Hidden for years by secrecy, shame and in some cases the assumption that their symptoms were simply those of aging, a growing number of older people are emerging as victims of AIDS.
AIDS now occurs far more frequently in people over the age of 50 -- classified as older by those who treat and study AIDS -- than among children under the age of 13.
According to the most recent data from the Federal Centers for Disease Control in Atlanta, there have been 15,696 cases reported in people over 50 as against 2,686 in children under 13. Older people account for 10 percent of the more than 150,000 AIDS cases reported to the government.

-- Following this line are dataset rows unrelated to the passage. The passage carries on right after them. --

(* ===== verification/SchedProps.v ===== *)
(** * Scheduling: sleep, wakeup and the scheduler loop

    The handshake between sleep() and wakeup() and the choice of scheduler(), as
    statements about the state in which a run gives up the processor. *)

From Stdlib Require Import ZArith Lia.
From stdpp Require Import base tactics numbers gmap strings option list.
From S2P Require Import Prelude Bytes Kernel Spinlock Kstring Riscv Kalloc KallocInit Vm Sched.
From S2P Require Import Uart Printf Uio Console Bio Log Fs File Proc.

(** ** Specification *)

(** Process [p] is asleep on [ch]. *)
Definition asleep (p : nat) (ch : chan) (s : kstate) : Prop :=
  exists pp, k_procs s !! p = Some pp /\ p_state pp = SLEEPING /\ p_chan pp = ch.

(** The state after [upd_proc p]. *)
Definition on_proc (p : nat) (f : proc -> proc) : kstate -> kstate := upd_k_procs (alter f p).

(** Process [i] is the first that can run. *)
Definition first_runnable (ps : list proc) (i : nat) : Prop :=
  exists pp, ps !! i = Some pp /\ p_state pp = RUNNABLE /\
    forall j q, (j < i)%nat -> ps !! j = Some q -> p_state q <> RUNNABLE.

(** The run gives up the processor in a state that satisfies [Q]. *)
Definition switches {A} (m : K A) (Q : kstate -> Prop) (s : kstate) : Prop :=
  match m s with Switch s' => Q s' | _ => False end.

(** The run returns with [Q] or gives up the processor with [R]. *)
Definition ends {A} (m : K A) (Q : A -> kstate -> Prop) (R : kstate -> Prop) (s : kstate) : Prop :=
  match m s with Ok a s' => Q a s' | Switch s' => R s' | _ => False end.

(** ** Lemmas *)

Lemma ends_of_wp {A} (m : K A) Q R s : wp m Q s -> ends m Q R s.
Proof. unfold wp, ends. by destruct (m s). Qed.

Lemma ends_of_switches {A} (m : K A) Q R s : switches m R s -> ends m Q R s.
Proof. unfold switches, ends. by destruct (m s). Qed.

Lemma ends_mono {A} (m : K A) (Q Q' : A -> kstate -> Prop) (R R' : kstate -> Prop) s :
  ends m Q R s -> (forall a s', Q a s' -> Q' a s') -> (forall s', R s' -> R' s') -> ends m Q' R' s.
Proof. unfold ends. destruct (m s); auto. Qed.

Lemma ends_bind {A B} (m : K A) (f : A -> K B) Q R s :
  ends m (fun a s' => ends (f a) Q R s') R s -> ends (m ≫= f) Q R s.
Proof. unfold ends, mbind, M_bind. by destruct (m s). Qed.

Lemma ends_wp {A B} (m : K A) (f : A -> K B) Q R s :
  wp m (fun a s' => ends (f a) Q R s') s -> ends (m ≫= f) Q R s.
Proof. intros Hm. by apply ends_bind, ends_of_wp. Qed.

"This topic is one that a year ago no one was talking about . . ." said Len McNally, program officer for the New York Community Trust, which finances AIDS programs.
Although federal statistics show that the majority of people over 50 who have AIDS are homosexual or bisexual men who contracted the disease through sexual intercourse, about 17 percent of the victims came in contact with the virus through tainted blood transfusions before routine screening began in 1985. Because older people are more likely to undergo surgery, they were more susceptible than younger people to AIDS transmission through blood transfusions.
Although little research has been done on AIDS among older people, experts say the prevalence of the disease among them raises a number of challenges, both medically and socially.
There is also the risk of delayed diagnosis because many of the initial symptoms of acquired immune deficiency syndrome, such as muscle weakness or forgetfulness, are hallmarks of aging.
Socially, AIDS is an added burden among people who came of age before the sexual permissiveness of the 1960s.